[Collected data]

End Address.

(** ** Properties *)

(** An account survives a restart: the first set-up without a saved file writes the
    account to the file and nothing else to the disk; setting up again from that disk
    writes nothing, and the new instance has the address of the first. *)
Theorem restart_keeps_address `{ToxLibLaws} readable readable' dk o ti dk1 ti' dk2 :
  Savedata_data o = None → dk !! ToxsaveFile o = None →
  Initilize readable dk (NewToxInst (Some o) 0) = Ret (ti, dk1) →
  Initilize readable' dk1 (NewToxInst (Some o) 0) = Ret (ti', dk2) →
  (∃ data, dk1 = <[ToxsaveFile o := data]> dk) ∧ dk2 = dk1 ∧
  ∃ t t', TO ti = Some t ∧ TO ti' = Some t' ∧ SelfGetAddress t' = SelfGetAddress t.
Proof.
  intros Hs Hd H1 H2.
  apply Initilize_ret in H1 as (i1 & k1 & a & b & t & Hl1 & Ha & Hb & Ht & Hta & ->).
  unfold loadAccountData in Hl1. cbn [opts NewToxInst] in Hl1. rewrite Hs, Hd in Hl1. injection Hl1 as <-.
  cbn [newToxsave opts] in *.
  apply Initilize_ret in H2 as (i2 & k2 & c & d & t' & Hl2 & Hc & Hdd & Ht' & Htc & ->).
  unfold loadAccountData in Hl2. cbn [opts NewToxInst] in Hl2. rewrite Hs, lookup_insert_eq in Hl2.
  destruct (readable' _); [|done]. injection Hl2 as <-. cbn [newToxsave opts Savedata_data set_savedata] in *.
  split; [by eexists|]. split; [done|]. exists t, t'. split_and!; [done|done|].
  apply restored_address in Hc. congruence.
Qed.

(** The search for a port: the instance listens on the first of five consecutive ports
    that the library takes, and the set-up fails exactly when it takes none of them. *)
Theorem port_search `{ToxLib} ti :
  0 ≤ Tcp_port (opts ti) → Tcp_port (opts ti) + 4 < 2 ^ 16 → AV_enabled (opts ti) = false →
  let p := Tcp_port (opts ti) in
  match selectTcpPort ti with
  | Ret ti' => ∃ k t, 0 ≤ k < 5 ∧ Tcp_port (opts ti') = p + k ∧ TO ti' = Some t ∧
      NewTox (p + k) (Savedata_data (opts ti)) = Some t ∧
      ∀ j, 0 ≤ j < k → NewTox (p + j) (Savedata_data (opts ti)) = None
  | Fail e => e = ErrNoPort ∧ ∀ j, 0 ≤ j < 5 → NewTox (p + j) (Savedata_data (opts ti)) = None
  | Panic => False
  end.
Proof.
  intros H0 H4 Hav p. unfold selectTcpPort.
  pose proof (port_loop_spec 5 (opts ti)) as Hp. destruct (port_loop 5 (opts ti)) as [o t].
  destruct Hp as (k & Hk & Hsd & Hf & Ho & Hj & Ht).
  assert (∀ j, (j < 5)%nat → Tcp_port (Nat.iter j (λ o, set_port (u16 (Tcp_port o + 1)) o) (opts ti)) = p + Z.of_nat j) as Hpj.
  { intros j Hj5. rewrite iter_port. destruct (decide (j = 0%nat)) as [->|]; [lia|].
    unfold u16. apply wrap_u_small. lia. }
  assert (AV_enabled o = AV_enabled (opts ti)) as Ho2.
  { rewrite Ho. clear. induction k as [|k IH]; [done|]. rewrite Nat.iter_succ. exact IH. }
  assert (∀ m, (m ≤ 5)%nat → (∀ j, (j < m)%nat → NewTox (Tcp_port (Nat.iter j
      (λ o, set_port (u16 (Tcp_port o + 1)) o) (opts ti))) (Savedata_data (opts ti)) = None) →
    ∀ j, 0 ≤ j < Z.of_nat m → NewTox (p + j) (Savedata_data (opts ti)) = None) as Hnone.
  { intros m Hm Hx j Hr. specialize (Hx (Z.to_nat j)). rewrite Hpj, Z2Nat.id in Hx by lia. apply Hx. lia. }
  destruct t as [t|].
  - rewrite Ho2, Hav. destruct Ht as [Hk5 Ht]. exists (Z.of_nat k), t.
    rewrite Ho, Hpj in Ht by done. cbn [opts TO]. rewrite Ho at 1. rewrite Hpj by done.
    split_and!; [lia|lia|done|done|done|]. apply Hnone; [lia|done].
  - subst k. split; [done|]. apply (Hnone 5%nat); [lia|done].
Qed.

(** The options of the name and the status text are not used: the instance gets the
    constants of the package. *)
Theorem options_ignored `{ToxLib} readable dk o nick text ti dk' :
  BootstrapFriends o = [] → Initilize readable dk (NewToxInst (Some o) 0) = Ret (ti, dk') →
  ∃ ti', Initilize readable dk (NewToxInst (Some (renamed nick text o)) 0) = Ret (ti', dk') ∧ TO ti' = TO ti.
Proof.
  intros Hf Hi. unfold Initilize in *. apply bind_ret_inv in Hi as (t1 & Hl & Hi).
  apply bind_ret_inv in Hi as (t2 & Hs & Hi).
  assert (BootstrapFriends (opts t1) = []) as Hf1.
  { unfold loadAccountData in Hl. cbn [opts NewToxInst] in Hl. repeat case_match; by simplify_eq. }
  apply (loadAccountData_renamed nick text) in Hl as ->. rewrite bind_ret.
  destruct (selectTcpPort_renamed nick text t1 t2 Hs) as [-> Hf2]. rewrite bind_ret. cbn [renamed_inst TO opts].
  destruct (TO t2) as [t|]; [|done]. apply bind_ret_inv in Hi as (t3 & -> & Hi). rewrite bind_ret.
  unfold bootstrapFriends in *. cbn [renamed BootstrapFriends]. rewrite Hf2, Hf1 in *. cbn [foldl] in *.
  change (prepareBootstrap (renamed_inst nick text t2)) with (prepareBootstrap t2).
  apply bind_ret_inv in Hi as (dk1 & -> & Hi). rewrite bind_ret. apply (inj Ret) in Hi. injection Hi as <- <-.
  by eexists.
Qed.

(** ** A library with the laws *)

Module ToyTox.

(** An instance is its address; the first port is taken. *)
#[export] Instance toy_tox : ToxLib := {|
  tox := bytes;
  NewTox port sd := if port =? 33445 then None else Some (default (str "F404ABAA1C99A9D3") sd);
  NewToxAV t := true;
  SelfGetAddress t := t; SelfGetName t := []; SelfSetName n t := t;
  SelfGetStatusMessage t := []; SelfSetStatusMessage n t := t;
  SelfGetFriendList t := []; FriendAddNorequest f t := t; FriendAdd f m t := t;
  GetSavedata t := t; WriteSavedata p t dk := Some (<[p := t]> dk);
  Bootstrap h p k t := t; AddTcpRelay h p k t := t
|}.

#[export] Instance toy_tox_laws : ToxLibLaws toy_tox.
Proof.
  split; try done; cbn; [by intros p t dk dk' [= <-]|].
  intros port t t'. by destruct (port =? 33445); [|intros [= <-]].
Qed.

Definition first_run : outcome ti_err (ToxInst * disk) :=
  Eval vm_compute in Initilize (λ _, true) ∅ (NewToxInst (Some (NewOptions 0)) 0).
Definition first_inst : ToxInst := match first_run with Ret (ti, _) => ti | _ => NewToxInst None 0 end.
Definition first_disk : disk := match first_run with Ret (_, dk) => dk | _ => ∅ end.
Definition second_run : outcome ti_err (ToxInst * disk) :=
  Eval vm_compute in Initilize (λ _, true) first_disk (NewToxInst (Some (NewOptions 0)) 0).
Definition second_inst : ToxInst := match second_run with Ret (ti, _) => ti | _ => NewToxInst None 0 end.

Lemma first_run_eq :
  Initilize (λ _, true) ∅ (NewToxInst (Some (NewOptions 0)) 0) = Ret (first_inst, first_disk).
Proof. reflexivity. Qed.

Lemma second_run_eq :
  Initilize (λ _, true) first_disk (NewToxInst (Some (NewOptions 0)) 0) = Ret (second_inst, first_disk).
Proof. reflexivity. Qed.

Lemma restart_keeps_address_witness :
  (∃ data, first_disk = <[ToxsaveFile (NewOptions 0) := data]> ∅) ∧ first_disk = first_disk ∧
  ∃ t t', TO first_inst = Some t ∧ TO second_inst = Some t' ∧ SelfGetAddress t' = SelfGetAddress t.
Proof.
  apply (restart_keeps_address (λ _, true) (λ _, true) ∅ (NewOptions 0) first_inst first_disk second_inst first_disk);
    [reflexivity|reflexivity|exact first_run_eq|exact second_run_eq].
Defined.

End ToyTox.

§ EXERCISE BRIEF
From the records above, extract exactly and only the lines that begin at the line with "NewToxAV t := true;" and stop after the line with "split; try done;".

§ ANSWER TO THE EXERCISE
  NewToxAV t := true;
  SelfGetAddress t := t; SelfGetName t := []; SelfSetName n t := t;
  SelfGetStatusMessage t := []; SelfSetStatusMessage n t := t;
  SelfGetFriendList t := []; FriendAddNorequest f t := t; FriendAdd f m t := t;
  GetSavedata t := t; WriteSavedata p t dk := Some (<[p := t]> dk);
  Bootstrap h p k t := t; AddTcpRelay h p k t := t
|}.

#[export] Instance toy_tox_laws : ToxLibLaws toy_tox.
Proof.
  split; try done; cbn; [by intros p t dk dk' [= <-]|].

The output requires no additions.